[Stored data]
^^^^^^^^
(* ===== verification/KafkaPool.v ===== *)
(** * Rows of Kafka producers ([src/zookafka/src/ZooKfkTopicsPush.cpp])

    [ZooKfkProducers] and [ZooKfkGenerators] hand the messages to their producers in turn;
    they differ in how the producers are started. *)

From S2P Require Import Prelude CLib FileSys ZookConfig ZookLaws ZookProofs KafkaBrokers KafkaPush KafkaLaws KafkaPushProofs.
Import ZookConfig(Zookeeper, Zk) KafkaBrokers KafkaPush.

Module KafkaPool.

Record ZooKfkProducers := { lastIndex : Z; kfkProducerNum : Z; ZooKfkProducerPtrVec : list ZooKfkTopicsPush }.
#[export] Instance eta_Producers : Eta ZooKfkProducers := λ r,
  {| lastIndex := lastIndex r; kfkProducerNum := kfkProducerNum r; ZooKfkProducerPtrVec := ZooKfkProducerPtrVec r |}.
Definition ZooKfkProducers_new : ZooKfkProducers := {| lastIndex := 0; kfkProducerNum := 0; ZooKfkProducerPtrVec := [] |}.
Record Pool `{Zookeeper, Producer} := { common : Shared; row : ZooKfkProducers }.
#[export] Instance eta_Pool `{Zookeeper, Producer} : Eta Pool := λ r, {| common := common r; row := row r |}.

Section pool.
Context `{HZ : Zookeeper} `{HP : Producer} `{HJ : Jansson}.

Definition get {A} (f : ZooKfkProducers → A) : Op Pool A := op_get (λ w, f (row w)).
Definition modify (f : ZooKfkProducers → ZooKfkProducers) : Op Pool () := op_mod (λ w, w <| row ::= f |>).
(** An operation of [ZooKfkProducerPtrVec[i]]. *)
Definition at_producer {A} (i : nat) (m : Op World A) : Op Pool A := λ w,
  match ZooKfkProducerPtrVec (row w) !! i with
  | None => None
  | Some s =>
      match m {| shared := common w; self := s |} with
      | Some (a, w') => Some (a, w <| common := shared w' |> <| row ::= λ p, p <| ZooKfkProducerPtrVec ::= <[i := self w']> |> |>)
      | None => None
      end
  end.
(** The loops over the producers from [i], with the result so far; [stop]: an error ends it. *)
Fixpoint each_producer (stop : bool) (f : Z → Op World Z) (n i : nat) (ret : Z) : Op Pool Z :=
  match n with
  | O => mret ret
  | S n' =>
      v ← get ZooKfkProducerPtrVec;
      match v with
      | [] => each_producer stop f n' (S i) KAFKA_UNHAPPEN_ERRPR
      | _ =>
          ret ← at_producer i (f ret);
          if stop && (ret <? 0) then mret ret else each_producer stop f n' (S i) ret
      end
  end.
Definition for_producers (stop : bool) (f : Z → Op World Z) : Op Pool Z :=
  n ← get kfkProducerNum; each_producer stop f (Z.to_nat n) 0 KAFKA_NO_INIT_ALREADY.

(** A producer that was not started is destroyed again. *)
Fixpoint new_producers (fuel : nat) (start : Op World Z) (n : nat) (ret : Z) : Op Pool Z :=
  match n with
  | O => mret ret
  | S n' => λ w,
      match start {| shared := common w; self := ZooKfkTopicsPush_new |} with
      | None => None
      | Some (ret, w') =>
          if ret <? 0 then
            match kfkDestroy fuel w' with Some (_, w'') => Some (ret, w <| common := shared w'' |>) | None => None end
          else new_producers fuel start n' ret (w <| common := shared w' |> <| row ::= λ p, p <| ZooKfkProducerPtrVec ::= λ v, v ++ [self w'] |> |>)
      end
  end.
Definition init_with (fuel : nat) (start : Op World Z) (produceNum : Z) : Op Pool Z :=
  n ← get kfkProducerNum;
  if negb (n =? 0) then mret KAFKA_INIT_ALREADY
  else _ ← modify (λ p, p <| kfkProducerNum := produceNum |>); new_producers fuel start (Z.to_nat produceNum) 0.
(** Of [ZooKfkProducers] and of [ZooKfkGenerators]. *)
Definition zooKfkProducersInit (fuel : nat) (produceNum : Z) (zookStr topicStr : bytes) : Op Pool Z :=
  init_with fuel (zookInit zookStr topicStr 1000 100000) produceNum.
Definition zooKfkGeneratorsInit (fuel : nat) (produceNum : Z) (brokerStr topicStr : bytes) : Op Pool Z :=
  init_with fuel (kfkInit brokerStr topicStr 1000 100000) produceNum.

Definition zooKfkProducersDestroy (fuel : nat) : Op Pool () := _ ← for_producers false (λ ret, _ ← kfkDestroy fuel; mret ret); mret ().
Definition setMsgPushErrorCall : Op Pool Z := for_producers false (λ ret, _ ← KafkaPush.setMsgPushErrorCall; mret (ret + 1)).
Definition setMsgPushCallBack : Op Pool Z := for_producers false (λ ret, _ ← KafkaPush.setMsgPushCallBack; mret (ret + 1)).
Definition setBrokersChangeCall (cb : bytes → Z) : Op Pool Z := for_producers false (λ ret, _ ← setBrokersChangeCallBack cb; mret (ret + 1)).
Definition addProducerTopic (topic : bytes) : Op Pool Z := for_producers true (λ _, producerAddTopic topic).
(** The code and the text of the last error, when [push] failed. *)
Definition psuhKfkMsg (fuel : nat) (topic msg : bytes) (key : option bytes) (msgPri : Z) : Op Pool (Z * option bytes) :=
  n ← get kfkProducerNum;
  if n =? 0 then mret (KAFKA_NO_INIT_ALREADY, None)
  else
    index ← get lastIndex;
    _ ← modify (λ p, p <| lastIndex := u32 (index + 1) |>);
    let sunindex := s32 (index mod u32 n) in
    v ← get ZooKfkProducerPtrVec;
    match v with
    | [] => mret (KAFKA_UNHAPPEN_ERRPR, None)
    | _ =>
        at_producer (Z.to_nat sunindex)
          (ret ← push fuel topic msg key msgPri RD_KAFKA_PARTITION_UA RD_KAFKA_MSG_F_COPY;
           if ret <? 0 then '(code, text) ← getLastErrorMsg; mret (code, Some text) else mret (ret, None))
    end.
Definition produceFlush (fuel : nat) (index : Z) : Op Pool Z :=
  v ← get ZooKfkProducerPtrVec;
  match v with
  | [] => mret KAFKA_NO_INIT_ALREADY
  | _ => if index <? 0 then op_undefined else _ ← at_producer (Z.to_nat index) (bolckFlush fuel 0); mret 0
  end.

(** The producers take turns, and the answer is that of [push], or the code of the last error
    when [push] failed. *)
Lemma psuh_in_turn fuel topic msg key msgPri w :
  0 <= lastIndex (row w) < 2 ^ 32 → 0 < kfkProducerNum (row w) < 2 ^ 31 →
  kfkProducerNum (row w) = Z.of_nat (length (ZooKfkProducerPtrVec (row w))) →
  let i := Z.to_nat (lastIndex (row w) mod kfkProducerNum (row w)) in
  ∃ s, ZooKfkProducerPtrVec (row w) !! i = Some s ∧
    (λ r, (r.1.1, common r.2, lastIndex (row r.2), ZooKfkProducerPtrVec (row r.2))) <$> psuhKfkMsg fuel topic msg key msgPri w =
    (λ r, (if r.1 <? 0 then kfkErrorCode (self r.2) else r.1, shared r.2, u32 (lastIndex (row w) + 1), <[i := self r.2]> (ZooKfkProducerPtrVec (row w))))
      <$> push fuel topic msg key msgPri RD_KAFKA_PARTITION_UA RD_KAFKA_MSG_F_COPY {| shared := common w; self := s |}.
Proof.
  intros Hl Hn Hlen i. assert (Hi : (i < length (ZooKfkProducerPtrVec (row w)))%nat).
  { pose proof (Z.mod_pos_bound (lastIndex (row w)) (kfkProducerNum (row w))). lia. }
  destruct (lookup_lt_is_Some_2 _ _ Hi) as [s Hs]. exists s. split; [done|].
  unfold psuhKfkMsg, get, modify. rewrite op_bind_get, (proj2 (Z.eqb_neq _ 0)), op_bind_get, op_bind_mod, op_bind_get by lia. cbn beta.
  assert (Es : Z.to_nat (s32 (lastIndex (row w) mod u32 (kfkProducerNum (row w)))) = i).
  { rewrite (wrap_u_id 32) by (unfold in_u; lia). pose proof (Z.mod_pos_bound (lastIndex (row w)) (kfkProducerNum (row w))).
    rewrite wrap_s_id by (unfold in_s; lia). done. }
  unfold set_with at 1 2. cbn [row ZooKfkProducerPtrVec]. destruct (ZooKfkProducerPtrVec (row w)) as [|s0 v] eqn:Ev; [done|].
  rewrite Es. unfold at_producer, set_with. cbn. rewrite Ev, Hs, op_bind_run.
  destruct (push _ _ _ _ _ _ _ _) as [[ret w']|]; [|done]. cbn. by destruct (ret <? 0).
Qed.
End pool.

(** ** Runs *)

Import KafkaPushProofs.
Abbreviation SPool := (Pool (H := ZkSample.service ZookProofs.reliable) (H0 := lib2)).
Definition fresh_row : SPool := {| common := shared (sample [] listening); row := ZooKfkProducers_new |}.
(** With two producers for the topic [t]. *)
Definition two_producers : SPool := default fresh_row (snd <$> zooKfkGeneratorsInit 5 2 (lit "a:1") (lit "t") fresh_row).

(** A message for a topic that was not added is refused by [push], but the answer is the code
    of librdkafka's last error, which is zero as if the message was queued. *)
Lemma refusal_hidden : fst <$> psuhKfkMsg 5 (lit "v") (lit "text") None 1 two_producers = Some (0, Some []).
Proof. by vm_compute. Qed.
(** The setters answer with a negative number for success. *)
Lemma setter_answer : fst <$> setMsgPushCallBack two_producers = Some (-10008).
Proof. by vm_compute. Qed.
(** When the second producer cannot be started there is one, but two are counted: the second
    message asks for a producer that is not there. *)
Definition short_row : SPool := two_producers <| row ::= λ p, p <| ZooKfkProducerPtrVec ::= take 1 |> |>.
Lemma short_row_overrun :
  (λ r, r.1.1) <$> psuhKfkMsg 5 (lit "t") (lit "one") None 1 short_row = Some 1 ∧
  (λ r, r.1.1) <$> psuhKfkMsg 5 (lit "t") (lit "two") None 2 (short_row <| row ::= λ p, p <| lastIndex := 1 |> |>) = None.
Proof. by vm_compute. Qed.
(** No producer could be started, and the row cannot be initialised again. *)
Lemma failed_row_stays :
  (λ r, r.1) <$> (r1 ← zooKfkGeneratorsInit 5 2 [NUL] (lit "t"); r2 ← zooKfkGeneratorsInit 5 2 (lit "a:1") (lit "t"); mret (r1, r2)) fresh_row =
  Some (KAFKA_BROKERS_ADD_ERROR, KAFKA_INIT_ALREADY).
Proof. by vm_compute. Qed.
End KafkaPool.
^^^^^^^^
§ Task to carry out
Reproduce the lines of the entries above from the one with "Op World A)" to the one with "Definition zooKfkGeneratorsInit (fuel", both included, exactly and without any other line.

§ Output below
Definition at_producer {A} (i : nat) (m : Op World A) : Op Pool A := λ w,
  match ZooKfkProducerPtrVec (row w) !! i with
  | None => None
  | Some s =>
      match m {| shared := common w; self := s |} with
      | Some (a, w') => Some (a, w <| common := shared w' |> <| row ::= λ p, p <| ZooKfkProducerPtrVec ::= <[i := self w']> |> |>)
      | None => None
      end
  end.
(** The loops over the producers from [i], with the result so far; [stop]: an error ends it. *)
Fixpoint each_producer (stop : bool) (f : Z → Op World Z) (n i : nat) (ret : Z) : Op Pool Z :=
  match n with
  | O => mret ret
  | S n' =>
      v ← get ZooKfkProducerPtrVec;
      match v with
      | [] => each_producer stop f n' (S i) KAFKA_UNHAPPEN_ERRPR
      | _ =>
          ret ← at_producer i (f ret);
          if stop && (ret <? 0) then mret ret else each_producer stop f n' (S i) ret
      end
  end.
Definition for_producers (stop : bool) (f : Z → Op World Z) : Op Pool Z :=
  n ← get kfkProducerNum; each_producer stop f (Z.to_nat n) 0 KAFKA_NO_INIT_ALREADY.

(** A producer that was not started is destroyed again. *)
Fixpoint new_producers (fuel : nat) (start : Op World Z) (n : nat) (ret : Z) : Op Pool Z :=
  match n with
  | O => mret ret
  | S n' => λ w,
      match start {| shared := common w; self := ZooKfkTopicsPush_new |} with
      | None => None
      | Some (ret, w') =>
          if ret <? 0 then
            match kfkDestroy fuel w' with Some (_, w'') => Some (ret, w <| common := shared w'' |>) | None => None end
          else new_producers fuel start n' ret (w <| common := shared w' |> <| row ::= λ p, p <| ZooKfkProducerPtrVec ::= λ v, v ++ [self w'] |> |>)
      end
  end.
Definition init_with (fuel : nat) (start : Op World Z) (produceNum : Z) : Op Pool Z :=
  n ← get kfkProducerNum;
  if negb (n =? 0) then mret KAFKA_INIT_ALREADY
  else _ ← modify (λ p, p <| kfkProducerNum := produceNum |>); new_producers fuel start (Z.to_nat produceNum) 0.
(** Of [ZooKfkProducers] and of [ZooKfkGenerators]. *)
Definition zooKfkProducersInit (fuel : nat) (produceNum : Z) (zookStr topicStr : bytes) : Op Pool Z :=
  init_with fuel (zookInit zookStr topicStr 1000 100000) produceNum.
Definition zooKfkGeneratorsInit (fuel : nat) (produceNum : Z) (brokerStr topicStr : bytes) : Op Pool Z :=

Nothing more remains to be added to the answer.